If you build with that much compression, you'll need to add a good octane booster, like Torco Accelerator, or mix in some race gas, or switch to E-85. Otherwise you could have detonation problems. Most Pontiac engine builders today, recommend no more than 9.5:1 CR, with closer to 9:1 being safer, with today's pump gas.

If you are rebuilding the short block, you can go with dish pistons, to reduce your CR, using the 72cc heads. The cheapest would probably to buy the Speed Pro forged L2262F pistons & have a competent machine shop cut a dish in the top. This is a common practice. 

Icon makes a 400 piston with a 14cc dish. They are about $500 + shipping. 

http://www.cnc-motorsports.com/icon-ic891-030-forged-dish-pistons-4150-bore.html

If you're gonna buy forged rods, you might be able to use some SP WL2323F 455 Olds pistons, with some H-beam rods. These pistons are around $320 shipped. They have an 18cc dish and a slightly higher pin height, which should put the piston top near zero deck, without cutting the decks down any. The SP cast 455 Olds pistons are cheaper & should be plenty good for a decent street 400 build.

We've been discussing this on the PY site. Not positive it'll work. But looks like it might. I offered to buy one of the pistons, so an engine builder could try one & see if it will work. So far, no takers. I'll make you the same offer. If it won't work, you can just throw the piston away. If it does work, all you have to do is buy 7 more pistons. 

https://www.summitracing.com/parts/slp-w369p/overview/

https://www.summitracing.com/parts/slp-wl2323f

The RPM Pontiac H-beams are $400 shipped.

http://www.racingpartsmaximum.com/sae4340steelhbeam-2.html


----------



## khackney (May 8, 2017)

Thanks for the info on the cams and especially the compression and detonation issue. I had wondered if that would be an issue. I'm having a hard time deciding which way to go. Friends and family think I should just go with the 10.75:1 and use octane booster. I guess that would be alright if it works. 

I wonder how much torque and hp I would end up with using 9.14:1 with dished pistons? Seems like that might be the best solution if it isn't a significant drop.

The E85 sounds pretty interesting but about only 1 gas station per town where we live has it and from what I've read it requires a different carb and fuel pump. Just not sure what the other impacts are from running E85.

I really appreciate the advice. I'm just learning about a lot of this stuff. So, you're experience and opinion means a lot.


----------



## bigD (Jul 21, 2016)

"...Friends and family think I should just go with the 10.75:1 and use octane booster. I guess that would be alright if it works..."
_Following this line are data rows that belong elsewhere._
(* ===== verification/DocApi.v ===== *)
(** * The interface of documents

    The remaining methods of [Doc.prototype]: cursors and selections,
    replacing the selected text, the generations that tell whether a document
    is clean, and copies.  The theorems are about new documents, selections
    and clean documents. *)

From Stdlib Require Import ZArith Lia String Sorting.Sorted.
From stdpp Require Import base tactics list numbers gmap.
From S2P Require Import Prelude Selection Change LineTree Spans History Text Doc DocText DocHistory.

Local Open Scope Z_scope.

(** The argument of [getCursor]. *)
Inductive cursor_side : Type := SideHead | SideAnchor | SideTo | SideFrom.

Section api.
Context {T : Type} `{!LineStore T line_obj}.
Context (beforeChange : option (change → list change_action)).
Context (beforeSelectionChange : option (Selection → option (list Range))).
Implicit Types d : doc T.

Definition set_extend d b : doc T :=
  mkDoc (d_store d) (d_first d) (d_sel d) (d_hist d) (d_id d) (d_cantEdit d) b (d_cleanGeneration d)
    (d_next d) (d_mlines d) (d_cleared d) (d_sawReadOnly d) (d_sawCollapsed d) (d_cm d).
Definition set_clean d g : doc T :=
  mkDoc (d_store d) (d_first d) (d_sel d) (d_hist d) (d_id d) (d_cantEdit d) (d_extend d) g
    (d_next d) (d_mlines d) (d_cleared d) (d_sawReadOnly d) (d_sawCollapsed d) (d_cm d).

(** ** Lines *)

Definition getLineHandle d (l : Z) : option line_obj := if isLine d l then getLine d l else None.
Definition getLine_text d (l : Z) : option jstr := ln ← getLineHandle d l; Some (l_text ln).
Definition lineCount d : Z := size d.
Definition firstLine d : Z := d_first d.

(** ** Cursors and selections *)

Definition getCursor d (start : cursor_side) : option Pos :=
  range ← primary (d_sel d);
  Some (match start with
        | SideHead => head range
        | SideAnchor => anchor range
        | SideTo => to range
        | SideFrom => from range
        end).
Definition listSelections d : list Range := ranges (d_sel d).
Definition doc_somethingSelected d : bool := somethingSelected (d_sel d).

Definition setCursor d (l c : Z) options time : option (doc T) :=
  p ← clipPos d (mkPos l c); setSimpleSelection beforeSelectionChange d p None options time.
Definition doc_setSelection d (a : Pos) (h : option Pos) options time : option (doc T) :=
  a' ← clipPos d a; h' ← clipPos d (default a h);
  setSimpleSelection beforeSelectionChange d a' (Some h') options time.
Definition doc_extendSelection d (h : Pos) (other : option Pos) options time : option (doc T) :=
  h' ← clipPos d h;
  o' ← match other with Some o => q ← clipPos d o; Some (Some q) | None => Some None end;
  extendSelection beforeSelectionChange d h' o' options time.
(* ===== verification/Linked.v ===== *)
(** * Linked documents of [codemirror.js]

    Documents that show the same text, or a part of it, in several editors.  A
    [world] holds all documents, their links, their histories, which linked
    documents may share, and the shared markers.  The operations of a document
    that reach other documents are modelled on the world; what they do in one
    document is the model in [Doc] and [Markers]. *)

From Stdlib Require Import ZArith Lia String.
From stdpp Require Import base tactics list numbers gmap.
From S2P Require Import Prelude Selection Change LineTree Spans History Text Doc DocText DocHistory DocApi Markers Links.

Local Open Scope Z_scope.

(** A [SharedTextMarker]: its markers with their documents, the primary one, and
    [explicitlyCleared]. *)
Record shared_marker : Type := mkShared {
  sm_markers : list (Z * marker); sm_primary : Z * marker; sm_cleared : bool }.
Lemma view_front :
  line (c_from c) < d_first d <= line (c_to c) → line (c_to c) <= lastLine d → 2 <= zlen (c_text c) → keeps_view.
Proof.
  intros Hf Ht Hlen. destruct (text_lines Hlen) as (x & mid & y & Et). pose proof (texts_ne d Hsh) as Hne.
  destruct Hc as [Hcok Hcf Hct]. unfold keeps_view. rewrite single_front by done.
  set (n := zlen (c_text c) - 1 - (d_first d - line (c_from c))).
  assert (Hv : valid (texts d) (relp (d_first d) (c_to c))) by (apply pos_view; [lia|done]).
  assert (Elast : lst (c_text c) = Some y) by (rewrite Et; change (x :: mid ++ [y]) with ((x :: mid) ++ [y]); apply lst_snoc).
  assert (Hrel : relc (d_first (shiftDoc d n)) (cut_front d c) =
    mkChange (mkPos 0 0) (relp (d_first d) (c_to c)) [y] (c_origin c)).
  { rewrite shift_first. unfold relc, relp, cut_front. fold n. cbn. rewrite Elast. cbn. replace (d_first d + n - (d_first d + n)) with 0 by lia.
    by replace (line (c_to c) + n - (d_first d + n)) with (line (c_to c) - d_first d) by lia. }
  destruct (change_shown (shiftDoc d n) (cut_front d c) ms) as (d' & E & Hsh' & Hfirst & Ht' & H1 & H2 & H3);
    [by apply shift_shown| |done|].
  { rewrite Hrel, shift_texts. split; [split; [|done]|by apply valid_start|done].
    unfold pos_le. rewrite cmp_le. destruct Hv as [[? ?] [? ?]]. cbn in *. lia. }
  rewrite Hrel, shift_texts in Ht'. rewrite shift_first in Hfirst.
  destruct (shift_same d n) as (I1 & I2 & I3).
  exists d'. split; [done|]. split; [done|]. split; [|by rewrite <- I1, <- I2, <- I3].
  assert (Hfv : valid pre (relp F (c_from c))) by (eapply valid_app_l_inv; [cbn; lia|done]).
  exists (glue (before_pos pre (relp F (c_from c))) [x] ++ mid), post. rewrite Ht', Hfirst. split.
  - rewrite (applied_across pre (texts d ++ post) (relc F c) x mid y); [|done|done|cbn [c_to relc]; rewrite relp_relp, <- Ef; by apply valid_app_l].
    cbn [c_to c_from relc]. rewrite relp_relp, <- Ef, after_app_l, (glue_app_r [y]) by done.
    rewrite (applied_at_start (texts d) _ y) by done. cbn [c_to]. by rewrite !(assoc (++)).
  - rewrite zlen_app, length_glue by auto. unfold n. rewrite Et. change (x :: mid ++ [y]) with ([x] ++ mid ++ [y]).
    rewrite !zlen_app. change (zlen [x]) with 1. change (zlen [y]) with 1.
    assert (Hb : zlen (before_pos pre (relp F (c_from c))) = line (c_from c) - F + 1).
    { destruct Hfv as [[? ?] _]. unfold before_pos. rewrite zlen_app, zlen_take, zlen_cons. change (zlen (@nil jstr)) with 0. cbn in *. lia. }
    rewrite Hb. lia.
Qed.

Lemma view_back :
  d_first d <= line (c_from c) <= lastLine d → lastLine d < line (c_to c) → 2 <= zlen (c_text c) → keeps_view.
Proof.
  intros Hf Ht Hlen. destruct (text_lines Hlen) as (x & mid & y & Et). pose proof (texts_ne d Hsh) as Hne.
  pose proof (lastLine_texts d Hsh) as El. destruct Hc as [Hcok Hcf Hct].
  destruct (last_valid _ Hne) as [Hl _]. cbn [line last_pos] in Hl.
  destruct (at_lt (lines d) (zlen (texts d) - 1)) as [ln Hln]; [unfold texts in *; by rewrite zlen_map in *|].
  assert (Hgl : getLine d (lastLine d) = Some ln).
  { rewrite getLine_at by apply Hsh. rewrite El. by replace (_ - d_first d) with (zlen (texts d) - 1) by lia. }
  unfold keeps_view. rewrite (single_back d c None ms ln) by done.
  assert (Hv : valid (texts d) (relp (d_first d) (c_from c))) by (apply pos_view; [lia|done]).
  assert (Hrel : relc (d_first d) (cut_back d c ln) =
    mkChange (relp (d_first d) (c_from c)) (last_pos (texts d)) [x] (c_origin c)).
  { unfold relc, cut_back, relp, last_pos. cbn. rewrite Et, (nth_line_text d _ ln Hln), El. cbn.
    by replace (d_first d + zlen (texts d) - 1 - d_first d) with (zlen (texts d) - 1) by lia. }
  destruct (change_shown d (cut_back d c ln) ms) as (d' & E & Hsh' & Hfirst & Ht' & Hrest); [done| |done|].
  { rewrite Hrel. split; [split; [|done]|done|by apply last_valid]. destruct Hv as [[? ?] [_ Hch]].
    unfold pos_le. rewrite cmp_le. cbn in *. destruct (Z.eq_dec (line (c_from c) - d_first d) (zlen (texts d) - 1)) as [Ee|]; [|lia].
    rewrite Ee in Hch. lia. }
  rewrite Hrel, (applied_to_end _ _ x) in Ht' by done. cbn [c_from] in Ht'.
  exists d'. split; [done|]. split; [done|]. split; [|done].
  assert (Htv : valid post (relp (zlen (pre ++ texts d)) (relp F (c_to c)))).
  { rewrite (assoc (++)) in Hct. eapply valid_app_r; [|done]. rewrite zlen_app. cbn. lia. }
  exists pre, (mid ++ glue [y] (after_pos post (relp (zlen (pre ++ texts d)) (relp F (c_to c))))).
  split; [|congruence]. rewrite Ht', (assoc (++) pre (texts d)), (applied_across (pre ++ texts d) post (relc F c) x mid y); [|done| |done].
  - cbn [c_from c_to relc]. rewrite before_app_r; rewrite relp_relp, <- Ef; [|done].
    rewrite glue_app_l by auto. by rewrite <- !(assoc (++)).
  - cbn [c_from relc]. apply valid_app_r; [cbn; lia|]. by rewrite relp_relp, <- Ef.
Qed.
End change.

(** A view stays a view of the changed text. *)
Lemma change_view F L d c ms :
  shown d → view F L d → change_in L (relc F c) → view_safe c d → Forall plain_spans (default [] ms) →
  ∃ d', makeChangeSingleDoc None d c None ms = Some d' ∧ shown d' ∧ view F (applied L (relc F c)) d' ∧
    d_hist d' = d_hist d ∧ d_id d' = d_id d ∧ d_cm d' = d_cm d.
Proof.
  intros Hsh (pre & post & -> & Ef) Hc [Hs1 Hs2] Hms. pose proof (change_order F c d pre post Hc).
  destruct (Z.lt_ge_cases (line (c_to c)) (d_first d)) as [Ht|Ht]; [by apply view_before|].
  destruct (Z.lt_ge_cases (lastLine d) (line (c_from c))) as [Hf|Hf]; [by apply view_after|].
  destruct (Z.lt_ge_cases (line (c_from c)) (d_first d)) as [Hf'|Hf'].
  { destruct Hs1; [done|]. by apply view_front. }
  destruct (Z.lt_ge_cases (lastLine d) (line (c_to c))) as [Ht'|Ht']; [apply view_back; auto|by apply view_inside].
Qed.
End views.

(** ** Worlds *)

Section worlds.
Context {T : Type} `{!LineStore T line_obj} `{!LineStoreLaws T line_obj}.
Implicit Types d : doc T.
Implicit Types w : world T.

(** The links are a forest of documents of the world, and every document has a
    history. *)
Record world_ok w : Prop := {
  wo_links : links_ok (w_links w) (w_nextDoc w);
  wo_docs : ∀ i, is_Some (w_docs w !! i) → 0 <= i < w_nextDoc w;
  wo_linked : ∀ i rel, rel ∈ links_of (w_links w) i → is_Some (w_docs w !! i);
  wo_hist : ∀ i, is_Some (w_docs w !! i) → ∃ h, w_histOf w !! i = Some h ∧ is_Some (w_hists w !! h);
  wo_fresh : ∀ i h, w_histOf w !! i = Some h → h < w_nextHist w;
  wo_pos : 0 <= w_nextDoc w }.

Lemma linked_link L next only x y :
  links_ok L next → linked_with L only x y → ∃ rel, rel ∈ links_of L y.
Proof.
  intros Hok [Hne (a & Hx & Hy)]. inversion Hy as [|? z ? Hp]; subst.
  - apply rtc_inv_r in Hx as [->|(z & _ & Hz)]; [done|]. apply (par_child L next Hok only) in Hz as (sh & Hr & _). by eexists.
  - destruct Hp as (sh & Hr & _). by eexists.
Qed.

Lemma visits_docs w i only :
  world_ok w → is_Some (w_docs w !! i) →
  ∃ l, linked_docs w i only = Some l ∧ NoDup l.*1 ∧ i ∉ l.*1 ∧
    (∀ j, j ∈ l.*1 ↔ linked_with (w_links w) only i j) ∧ ∀ j, j ∈ l.*1 → is_Some (w_docs w !! j).
Proof.
  intros Hok Hi. destruct (linkedDocs_visits (w_links w) (w_nextDoc w) i only) as (l & El & Hnd & Hin).
  { apply Hok. } { by apply Hok. }
  exists l. split; [exact El|]. split; [done|]. split; [by intros [Hn _]%Hin|]. split; [done|].
  intros j Hj%Hin. destruct (linked_link _ _ _ _ _ (wo_links w Hok) Hj) as [rel Hr]. by eapply wo_linked.
Qed.

Lemma get_doc w i d : world_ok w → w_docs w !! i = Some d → ∃ h H, w_histOf w !! i = Some h ∧ w_hists w !! h = Some H ∧
  get w i = Some (set_hist d H).
Proof.
  intros Hok Ed. destruct (wo_hist w Hok i) as (h & Eh & [H EH]); [by eexists|]. exists h, H.
  unfold get. by rewrite Ed, Eh; cbn; rewrite EH.
Qed.

(** No handler is called. *)
Definition quiet {A} (_ : Z) : option A := None.

(** What the calls for the linked documents do. *)
Record linked_changed w w' (visits : list (Z * bool)) : Prop := {
  lc_others : ∀ k, k ∉ visits.*1 → w_docs w' !! k = w_docs w !! k;
  lc_links : w_links w' = w_links w;
  lc_histOf : w_histOf w' = w_histOf w;
  lc_next : w_nextDoc w' = w_nextDoc w ∧ w_nextHist w' = w_nextHist w;
  lc_hists : ∀ h, is_Some (w_hists w' !! h) ↔ is_Some (w_hists w !! h);
  lc_kept : ∀ h, (∀ j, (j, false) ∈ visits → w_histOf w !! j ≠ Some h) → w_hists w' !! h = w_hists w !! h }.

Lemma put_same_hist w i d h H :
  w_histOf w !! i = Some h → w_hists w !! h = Some H → d_hist d = H → w_hists (put w i d) = w_hists w.
Proof. intros Eh EH Ed. cbn. rewrite Eh, Ed. by apply insert_id. Qed.

(** [P] is what is known of the linked documents before the change, [Q] what is
    known after it; neither depends on the history. *)
Section propagation.
Context (c : change) (sps : doc T → option (list (list MarkedSpan))) (P Q : doc T → Prop).
Context (HP : ∀ d h, P d → P (set_hist d h)).
Context (Hstep : ∀ d, P d → ∃ d', makeChangeSingleDoc None d c None (sps d) = Some d' ∧ Q d' ∧ d_hist d' = d_hist d).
Torco Accelerator - It's not just an octane booster

TORCO UL ACCELERATOR - CASE OF (6) 32oz CANS | eBay

"...The E85 sounds pretty interesting but about only 1 gas station per town where we live has it and from what I've read it requires a different carb and fuel pump. Just not sure what the other impacts are from running E85..."

https://www.google.com/search?q=e-8...6j69i59j0l3.5405j0j4&sourceid=chrome&ie=UTF-8

My engine guy built a 400 block stroker that made 755hp @ 5900rpm on the dyno, running E-85. He put it in a modified dirt track car, where it ran very strong, and stayed very cool. 

There are plenty of E-85 carbs & pumps readily available. I personally would just run premium pump gas with the Torco booster, IF the car will not be driven very much. BUT, if it will be driven a lot, I'd build for about 9:1 CR, or slightly over. If no more CR than that, I'd run a Voodoo cam--probably a 262. 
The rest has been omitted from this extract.